Posted by: zinzindorff9 | Jun 05, 2012 18:12

You do realize that it is listed on Street Maps and all GPS's as route #6   (road to Cape Cod)

If you could move the main therofare over to Merchants way and leave Main just a street downtown,  then you would have something worthwhile.

Posted by: zinzindorff9 | Jun 05, 2012 18:19

You do realize that it is listed on all street maps and GPS's as route #6  (highway to Cape Cod)


If all traffic could be moved over to Merchants Way leaving Main just as a street downtown you would really have something.  (but you would still be laying off 21 teachers as you build a new "Firehouse.)

Posted by: Blue Heron | Jun 05, 2012 19:11

Was this project approved by the BOS?  And were the Main St business owners involved in the planning and need?  I also think that there are more than 4 parking spaces lost.  There are 3 alone at the post office area.  And, now, where the bump outs block two spaces, a vehicle has to back into a tight space slowing down traffic.   We have decided to drop our PO box because of we are aggravated by the project as much as the idea.

Posted by: shop247 | Jun 06, 2012 05:50

Wareham is a great destination as you avoid the bridges and cape traffic.  While a hotel would be a great attraction, what will people do once they get here?  The town itself has nothing to offer.  Any hotel would have to be like a resort that offers onsite activities so the visitor does not have to leave the hotel property.  The hotel would have to offer transportation to a local beach as parking stickers are required for some beaches and there is NO parking available at other beaches.  None of this brings tourism to downtown as it is not a destination for a traveler.   I live in Wareham.  In the past year, I have been to town once.  I don't even drive through town to get to the other side.  If I don't go downtown why would a tourist?  I can't imagine anything that would make me want to drive through the area, let alone stop there.
I understand the intention of streetscaping but this isn't Nantucket, the Vineyard, Buzzard's Bay, Onset or any other community where walking is the norm.  There is no reason for someone to want to walk through downtown especially seeing the element that hangs around the pawn shop.  We may as well be talking about walking through the dark side of New Bedford or Brockton.  Wareham might have put some thought into the pawn shop location while they were planning a downtown beautification project.

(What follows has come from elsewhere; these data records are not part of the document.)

(** One iteration; [block_size] is the argument of the program, in bytes. *)
Definition h5bitshuffle_step (config : DetectorConfig) (block_size now now_rate : Z) (msg : option pb_image) (st : compress_state) :
    outcome (option (list stat) * compress_state) :=
  let! st' :=
    match msg with
    | None => Ret st
    | Some meta =>
        if good_image meta then
          let! compression_buffer := get_data (cs_sender st) (pb_image_id meta) in
          let converted_bytes := image_bytes config meta st in
          let header := if is_type config "pco" then htobe64 converted_bytes else cs_header st in
          let! tx := mem_write (tx_bytes st) compression_buffer header in
          let! tx := mem_write tx (compression_buffer + 8) (htobe32 block_size) in
          let! src := get_data (cs_receiver st) (pb_image_id meta) in
          let! n := udiv converted_bytes (u64 (element_size config)) in
          let bs := Z.quot block_size (element_size config) in
          let! '(count, tx) := bshuf_compress_lz4 malloc (rx_bytes st) src tx (compression_buffer + 12)
                                 n (u64 (element_size config)) (u64 bs) in
          let size := to_i32 count in
          let s := shm_set (cs_mem st) (shm_fd_ (cs_sender st)) tx in
          let sent := if 0 <? size then Some (set_compressed meta (size + 12) cp_h5bitshuffle_lz4) else None in
          Ret (publish {| cs_receiver := cs_receiver st; cs_sender := cs_sender st; cs_mem := cs_mem st;
                          cs_converted_bytes := converted_bytes; cs_header := header;
                          cs_sent := cs_sent st; cs_stats := cs_stats st |} s sent size)
        else Ret st
    end in
  Ret (print now now_rate st').
End BitshuffleService.

(** ** Correctness *)

(** The rings of a running service: mapped, and different objects. *)
Definition compress_ok (st : compress_state) : Prop :=
  wf_ram (cs_receiver st) /\ wf_ram (cs_sender st) /\ shm_fd_ (cs_receiver st) <> shm_fd_ (cs_sender st) /\
  zlen (rx_bytes st) = buffer_bytes_ (cs_receiver st) /\ zlen (tx_bytes st) = buffer_bytes_ (cs_sender st).

Lemma mem_split (m : list Z) off len : 0 <= off -> 0 <= len -> off + len <= zlen m ->
  exists pre mid post, m = pre ++ mid ++ post /\ zlen pre = off /\ zlen mid = len.
Proof.
  intros Ho Hl Hz. destruct (split_at m off) as (pre & r & -> & Hp); [lia|]. rewrite zlen_app in Hz.
  destruct (split_at r len) as (mid & post & -> & Hm); [lia|]. by exists pre, mid, post.
Qed.

Lemma mem_read_split (m x : list Z) off len : mem_read m off len = Ret x ->
  exists pre post, m = pre ++ x ++ post /\ zlen pre = off /\ zlen x = len.
Proof.
  intros E. destruct (mem_read_inv _ _ _ _ E) as (Ho & Hl & Hz & _).
  destruct (mem_split m off len) as (pre & mid & post & -> & Hp & Hm); [lia..|].
  rewrite mem_read_mid in E by lia. injection E as <-. by exists pre, post.
Qed.

(** Storing [d] at the start of a slot leaves the other slots alone. *)
Lemma slot_kept rb m m' id d : wf_ram rb -> mem_write m (id mod n_slots_ rb * data_bytes_ rb) d = Ret m' -> zlen d <= data_bytes_ rb ->
  forall id', id' mod n_slots_ rb <> id mod n_slots_ rb -> slot_data rb m' id' = slot_data rb m id'.
Proof.
  intros Hwf W Hd id' Hne. unfold slot_data. destruct (slot_offset rb id' Hwf) as (-> & _). cbn [obind].
  apply (mem_read_write_disjoint _ _ _ _ _ _ W). pose proof Hwf as (_ & H0 & _).
  destruct (slots_disjoint (data_bytes_ rb) (id mod n_slots_ rb) (id' mod n_slots_ rb)) as [?|?]; [done|congruence|right; lia|left; lia].
Qed.

(** What an iteration leaves: [d] at the start of the slot of [id], the other slots and the images of the
    source untouched. *)
Record stored (st st' : compress_state) (id : Z) (d : list Z) : Prop := {
  sd_ok : compress_ok st';
  sd_rings : cs_receiver st' = cs_receiver st /\ cs_sender st' = cs_sender st;
  sd_source : rx_bytes st' = rx_bytes st;
  sd_slot : mem_read (tx_bytes st') (id mod n_slots_ (cs_sender st) * data_bytes_ (cs_sender st)) (zlen d) = Ret d;
  sd_others : forall id', id' mod n_slots_ (cs_sender st) <> id mod n_slots_ (cs_sender st) ->
    slot_data (cs_sender st) (tx_bytes st') id' = slot_data (cs_sender st) (tx_bytes st) id'
}.

Lemma stored_write st st' id d tx : compress_ok st ->
  mem_write (tx_bytes st) (id mod n_slots_ (cs_sender st) * data_bytes_ (cs_sender st)) d = Ret tx -> zlen d <= data_bytes_ (cs_sender st) ->
  cs_receiver st' = cs_receiver st -> cs_sender st' = cs_sender st ->
  cs_mem st' = shm_set (cs_mem st) (shm_fd_ (cs_sender st)) tx -> stored st st' id d.
Proof.
  intros (Hr & Hs & Hne & Hzr & Hzs) W Hd E1 E2 E3.
  assert (Htx : tx_bytes st' = tx) by (unfold tx_bytes; by rewrite E2, E3, shm_bytes_set_eq).
  assert (Hrx : rx_bytes st' = rx_bytes st) by (unfold rx_bytes; rewrite E1, E3; by apply shm_bytes_set_ne).
  split; rewrite ?Htx; [|done..|by apply (mem_read_write_same _ _ _ _ _ W)|by apply (slot_kept _ _ _ _ d)].
  unfold compress_ok. rewrite Htx, Hrx, E1, E2. split_and!; try done. by rewrite (mem_write_zlen _ _ _ _ W).
Qed.
Definition stream_receive_program : program := {|
  p_arguments := [required "stream_address" AStore; required "image_part" (AScan GInt)];
  p_gets := [("stream_address", GString); ("image_part", GInt)] |}.

Definition live_stream_program : program := {|
  p_arguments := [required "stream_address" AStore;
    optional "--source_suffix_meta" AStore GString "image"; optional "--source_suffix_image" AStore GString "image";
    optional "--type" (ACall GStream (choose [("bsread", bsread); ("array-1.0", array10)])) GStream array10];
  p_gets := [("stream_address", GString); ("--source_suffix_meta", GString); ("--source_suffix_image", GString); ("--type", GStream)] |}.

Definition array10_program : program := {|
  p_arguments := [required "stream_address" AStore; optional "--number_of_connections" (AScan GSize) GSize 4;
    optional "--type" (ACall GInt (choose [("pull", ZMQ_PULL_number); ("sub", ZMQ_SUB_number)])) GInt ZMQ_PULL_number];
  p_gets := [("stream_address", GString); ("--type", GInt); ("--number_of_connections", GSize)] |}.

Definition bsread_program : program := {|
  p_arguments := [required "stream_address" AStore; optional "--number_of_connections" (AScan GSize) GSize 4;
    optional "--type" (ACall GSocket (choose [("pull", so_pull); ("sub", so_sub)])) GSocket so_pull];
  p_gets := [("stream_address", GString); ("--type", GSocket); ("--number_of_connections", GSize)] |}.

Definition blosc2_program : program := {|
  p_arguments := [required "--threads" (ACall GSize (fun arg => let! value := stoul arg in threads_argument value));
    optional "--level" (ACall GSize (fun arg => let! value := stoul arg in level_argument value)) GSize 5];
  p_gets := [("--threads", GSize); ("--level", GSize)] |}.

Definition h5bitshuffle_program : program := {|
  p_arguments := [required "--threads" (ACall GInt (fun arg => let! value := stoi arg in threads_argument value));
    optional "--block_size" (ACall GInt (fun arg => let! value := stoi arg in block_size_argument value)) GInt 0];
  p_gets := [("--threads", GInt); ("--block_size", GInt)] |}.

(** The delay is declared as a text and taken as a number. *)
Definition udp_replay_program : program := {|
  p_arguments := [required "ms_delay" AStore; required "folder_path" AStore];
  p_gets := [("folder_path", GString); ("ms_delay", GInt)] |}.
Local Close Scope string_scope.

Definition programs : list program :=
  [udp_recv_gf_program; udp_recv_eg_program; udp_recv_jf_program; convert_gf_program; convert_eg_program; convert_jf_program;
   sync_module_program; sync_stream_program; sync_metadata_program; shm_holder_program; chunk_sender_program;
   meta_writer_program; udp_dump_program; det_writer_program; det_driver_program; buffer_driver_program; buffer_writer_program;
   buffer_reader_program; delay_filter_program; gf_filter_program; metadata_stream_program; stream_send_program;
   stream_receive_program; live_stream_program; array10_program; bsread_program; blosc2_program; h5bitshuffle_program].

Definition arguments_of (p : program) : list argument := create_parser ++ p_arguments p.

Section Start.
Context `{Argparse} `{Json json} (files : gmap string string).

Definition take_all (vals : gmap string any) (gets : list (string * arg_type)) : outcome (list any) :=
  foldO (fun l '(name, t) => let! x := get t vals name in Ret (l ++ [any_of t x])) gets [].

(** The arguments are parsed, the configuration is read, the values are taken in their order. *)
Definition read_arguments (p : program) (argv : list string) : outcome (start_of (DetectorConfig * list any)) :=
  let! r := parse_arguments (arguments_of p) argv in
  match r with
  | Exited c => Ret (Exited c)
  | Started vals =>
      let! file := get GString vals "detector_json_filename"%string in
      let! config := read_config_from_json_file (json := json) files file in
      let! l := take_all vals (p_gets p) in
      Ret (Started (config, l))
  end.
End Start.

(** ** logger.hpp *)

Inductive level : Type := lv_trace | lv_debug | lv_info | lv_warn | lv_err | lv_critical | lv_off.

(** [std::tolower] in the C locale. *)
Definition tolower (c : ascii) : ascii :=
  if (65 <=? code c) && (code c <=? 90) then ascii_of_N (Z.to_N (code c + 32)) else c.

Fixpoint to_lower (s : string) : string :=
  match s with String c s' => String (tolower c) (to_lower s') | EmptyString => EmptyString end.

Definition log_level_map : list (string * level) :=
  [("trace", lv_trace); ("debug", lv_debug); ("info", lv_info); ("warn", lv_warn); ("warning", lv_warn); ("err", lv_err);
   ("error", lv_err); ("critical", lv_critical); ("off", lv_off)]%string.

Definition to_log_level (l : string) : outcome level :=
  match list_find (fun kv => fst kv = to_lower l) log_level_map with
  | Some (_, (_, v)) => Ret v
  | None => Throw invalid_argument
  end.

(** The constructor of [logger] leaves the level of the default logger. *)
Definition logger_new (log_level : string) : outcome level := to_log_level log_level.

(** ** Values are taken at the type they are stored at *)

Definition stores_type (a : argument) (t : arg_type) : bool :=
  bool_decide (action_type (a_action a) = t) &&
  match a_default a with Some v => bool_decide (projT1 v = t) | None => a_required a end.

If I were vacationing in Wareham, I'd visit Onset or the canal before I'd visit downtown.  I don't care what kind of businesses you put there, I wouldn't stop.  I'd drive around the downtown area to avoid the slower pace, the smaller space and the congestion.  As a vacationer, I would go to Wareham Crossing to do some shopping or to East Wareham depending on where in Wareham I was staying.  I would not drive to Wareham Center to walk around and poke my head into a pawn shop or consignment store.
The bitter irony of the whole project is that it will cause some of the existing stores to close.

Posted by: | Jun 06, 2012 07:55

Unfortunately this will probably end up being a pig in a prom dress

Posted by: Onset_mom | Jun 06, 2012 15:14

Hey, our schools are going down the toilet.... why don't we lay off some teachers and make parking a hassle in Wareham center at the same time....  sounds good to me.... idiots

Posted by: Mr. M. | Jun 06, 2012 19:08

what brain trust hired this CEDA Director? the "pedestrian's" on Main Street are mostly residents of the sober house hanging around waiting for another day to pass by.

THEY are the reason why downtown is suffering. Forcing people to park out back Marchant's Way can be downright dangerous! I won't allow my wife to park out back.

Once again the powers that be have hired an inept political pawn who knows nothing about our community but is going to tell us what is good for it.

Posted by: marygrnhse | Jun 06, 2012 19:08

I made a pledge to try to support Main Street businesses during the sidewalk construction so I decided to go to a restaurant I'd never been to. I signaled, slowed down my car, stopped, and as I was backing into the parking space, almost got rear ended. This is crazy!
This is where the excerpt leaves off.